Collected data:
[Start of section]
(** The environment of a custom action: preparation succeeds exactly when
    every variable its scripts reference or that it captures has a value on
    the host, is exported by the VM or is set by the action itself; the result
    keeps the given entries, then the action's own, then one [NAME=value] per
    referenced or captured variable that the host defines. *)
Lemma prepare_environment_spec is_alnum chars var_os iter_set c env_vars
    (Hiter : ∀ s : gset string, iter_set s ≡ₚ elements s) :
  let names := iter_set (referenced_variables is_alnum chars c) ++ capture_environment c in
  ((∃ r, prepare_environment is_alnum chars var_os iter_set c env_vars = Ok r) ↔
   ∀ n, n ∈ referenced_variables is_alnum chars c ∨ n ∈ capture_environment c →
     known var_os (list_to_set (var_key <$> environment c)) n) ∧
  ∀ r, prepare_environment is_alnum chars var_os iter_set c env_vars = Ok r →
     r = env_vars ++ environment c ++ omap (host_value var_os) names.
Proof.
  intros names. unfold prepare_environment, resolve_vars. fold names.
  destruct (resolve_vars_spec var_os (list_to_set (var_key <$> environment c)) names
              (env_vars ++ environment c) []) as (u & -> & Hu). simpl.
  assert (∀ n, n ∈ names ↔ n ∈ referenced_variables is_alnum chars c ∨ n ∈ capture_environment c)
    as Hn. { intros n. unfold names. by rewrite elem_of_app, Hiter, elem_of_elements. }
  setoid_rewrite <-Hn. destruct u as [|x u].
  - split; [|intros r [= <-]; by rewrite app_assoc]. split; [|eauto].
    intros _ n Hin.
    destruct (decide (known var_os (list_to_set (var_key <$> environment c)) n)) as [|Hnk]; [done|].
    exfalso. eapply not_elem_of_nil, Hu. eauto.
  - split; [|done]. split; [by intros [? ?]|]. intros Hk.
    destruct (proj1 (Hu x)) as [? []]; [by left|]. auto.
Qed.

(** ** Concrete inputs *)
Definition ascii_alnum (c : char) : bool := Str.is_alnum (ascii_of_N c) && bool_decide (c < 128)%N.
Definition ascii_chars (s : string) : list char := chr <$> String.list_ascii_of_string s.

Lemma ascii_ident_sep c :
  ident ascii_alnum c = true → c ≠ chr "$" ∧ c ≠ chr "{" ∧ c ≠ chr "}".
Proof. intros H. split_and!; intros ->; vm_compute in H; discriminate. Qed.

Example references_found_witness :
  let cs := ascii_chars "REPO" in
  encode cs ∈ find_env_vars ascii_alnum
    (ascii_chars "borg mount " ++ [chr "$"; chr "{"] ++ cs ++ [chr "}"] ++ ascii_chars " /mnt") ∧
  (head (ascii_chars " /mnt") = None ∨
     (∃ c, head (ascii_chars " /mnt") = Some c ∧ ident ascii_alnum c = false) →
   encode cs ∈ find_env_vars ascii_alnum
     (ascii_chars "borg mount " ++ [chr "$"] ++ cs ++ ascii_chars " /mnt")).
Proof.
  intros cs. apply (references_found ascii_alnum (ascii_chars "borg mount ") cs (ascii_chars " /mnt")).
  - apply ascii_ident_sep.
  - repeat constructor.
  - done.
  - reflexivity.
  - done.
Defined.

Definition sample_action : CustomActionConfig := {|
  description := ""; before_mount := ""; after_mount := "borg mount $REPO $ALFS_VM_MOUNT_POINT";
  before_unmount := ""; environment := ["A=1"]; capture_environment := ["A"];
  override_nfs_export := ""; nfs_export_subdirs := []; required_os := None |}.
Definition sample_env (name : string) : option string :=
  if decide (name = "REPO") then Some "/r" else None.

Example prepare_environment_spec_witness :
  ∃ r, prepare_environment ascii_alnum ascii_chars sample_env elements sample_action ["X=2"] = Ok r.
Proof.
  apply (prepare_environment_spec ascii_alnum ascii_chars sample_env elements sample_action ["X=2"]).
  - done.
  - unfold known. intros n [Hn|Hn].
    + apply elem_of_elements in Hn.
      assert (elements (referenced_variables ascii_alnum ascii_chars sample_action) =
                ["ALFS_VM_MOUNT_POINT"; "REPO"]) as E by (vm_compute; reflexivity).
      rewrite E in Hn. apply list_elem_of_In in Hn as [<-|[<-|[]]].
      * right; left. apply list_elem_of_In. by left.
      * left. exists "/r". vm_compute. reflexivity.
    + right; right. vm_compute in Hn. apply list_elem_of_In in Hn as [<-|[]].
      apply elem_of_list_to_set, list_elem_of_In. by left.
Defined.
End env_vars.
[End of section]
TASK BRIEF –
Copy the whole of the data above exactly.

THE COMPLETED TASK –
(** The environment of a custom action: preparation succeeds exactly when
    every variable its scripts reference or that it captures has a value on
    the host, is exported by the VM or is set by the action itself; the result
    keeps the given entries, then the action's own, then one [NAME=value] per
    referenced or captured variable that the host defines. *)
Lemma prepare_environment_spec is_alnum chars var_os iter_set c env_vars
    (Hiter : ∀ s : gset string, iter_set s ≡ₚ elements s) :
  let names := iter_set (referenced_variables is_alnum chars c) ++ capture_environment c in
  ((∃ r, prepare_environment is_alnum chars var_os iter_set c env_vars = Ok r) ↔
   ∀ n, n ∈ referenced_variables is_alnum chars c ∨ n ∈ capture_environment c →
     known var_os (list_to_set (var_key <$> environment c)) n) ∧
  ∀ r, prepare_environment is_alnum chars var_os iter_set c env_vars = Ok r →
     r = env_vars ++ environment c ++ omap (host_value var_os) names.
Proof.
  intros names. unfold prepare_environment, resolve_vars. fold names.
  destruct (resolve_vars_spec var_os (list_to_set (var_key <$> environment c)) names
              (env_vars ++ environment c) []) as (u & -> & Hu). simpl.
  assert (∀ n, n ∈ names ↔ n ∈ referenced_variables is_alnum chars c ∨ n ∈ capture_environment c)
    as Hn. { intros n. unfold names. by rewrite elem_of_app, Hiter, elem_of_elements. }
  setoid_rewrite <-Hn. destruct u as [|x u].
  - split; [|intros r [= <-]; by rewrite app_assoc]. split; [|eauto].
    intros _ n Hin.
    destruct (decide (known var_os (list_to_set (var_key <$> environment c)) n)) as [|Hnk]; [done|].
    exfalso. eapply not_elem_of_nil, Hu. eauto.
  - split; [|done]. split; [by intros [? ?]|]. intros Hk.
    destruct (proj1 (Hu x)) as [? []]; [by left|]. auto.
Qed.

(** ** Concrete inputs *)
Definition ascii_alnum (c : char) : bool := Str.is_alnum (ascii_of_N c) && bool_decide (c < 128)%N.
Definition ascii_chars (s : string) : list char := chr <$> String.list_ascii_of_string s.

Lemma ascii_ident_sep c :
  ident ascii_alnum c = true → c ≠ chr "$" ∧ c ≠ chr "{" ∧ c ≠ chr "}".
Proof. intros H. split_and!; intros ->; vm_compute in H; discriminate. Qed.

Example references_found_witness :
  let cs := ascii_chars "REPO" in
  encode cs ∈ find_env_vars ascii_alnum
    (ascii_chars "borg mount " ++ [chr "$"; chr "{"] ++ cs ++ [chr "}"] ++ ascii_chars " /mnt") ∧
  (head (ascii_chars " /mnt") = None ∨
     (∃ c, head (ascii_chars " /mnt") = Some c ∧ ident ascii_alnum c = false) →
   encode cs ∈ find_env_vars ascii_alnum
     (ascii_chars "borg mount " ++ [chr "$"] ++ cs ++ ascii_chars " /mnt")).
Proof.
  intros cs. apply (references_found ascii_alnum (ascii_chars "borg mount ") cs (ascii_chars " /mnt")).
  - apply ascii_ident_sep.
  - repeat constructor.
  - done.
  - reflexivity.
  - done.
Defined.

Definition sample_action : CustomActionConfig := {|
  description := ""; before_mount := ""; after_mount := "borg mount $REPO $ALFS_VM_MOUNT_POINT";
  before_unmount := ""; environment := ["A=1"]; capture_environment := ["A"];
  override_nfs_export := ""; nfs_export_subdirs := []; required_os := None |}.
Definition sample_env (name : string) : option string :=
  if decide (name = "REPO") then Some "/r" else None.

Example prepare_environment_spec_witness :
  ∃ r, prepare_environment ascii_alnum ascii_chars sample_env elements sample_action ["X=2"] = Ok r.
Proof.
  apply (prepare_environment_spec ascii_alnum ascii_chars sample_env elements sample_action ["X=2"]).
  - done.
  - unfold known. intros n [Hn|Hn].
    + apply elem_of_elements in Hn.
      assert (elements (referenced_variables ascii_alnum ascii_chars sample_action) =
                ["ALFS_VM_MOUNT_POINT"; "REPO"]) as E by (vm_compute; reflexivity).
      rewrite E in Hn. apply list_elem_of_In in Hn as [<-|[<-|[]]].
      * right; left. apply list_elem_of_In. by left.
      * left. exists "/r". vm_compute. reflexivity.
    + right; right. vm_compute in Hn. apply list_elem_of_In in Hn as [<-|[]].
      apply elem_of_list_to_set, list_elem_of_In. by left.
Defined.
End env_vars.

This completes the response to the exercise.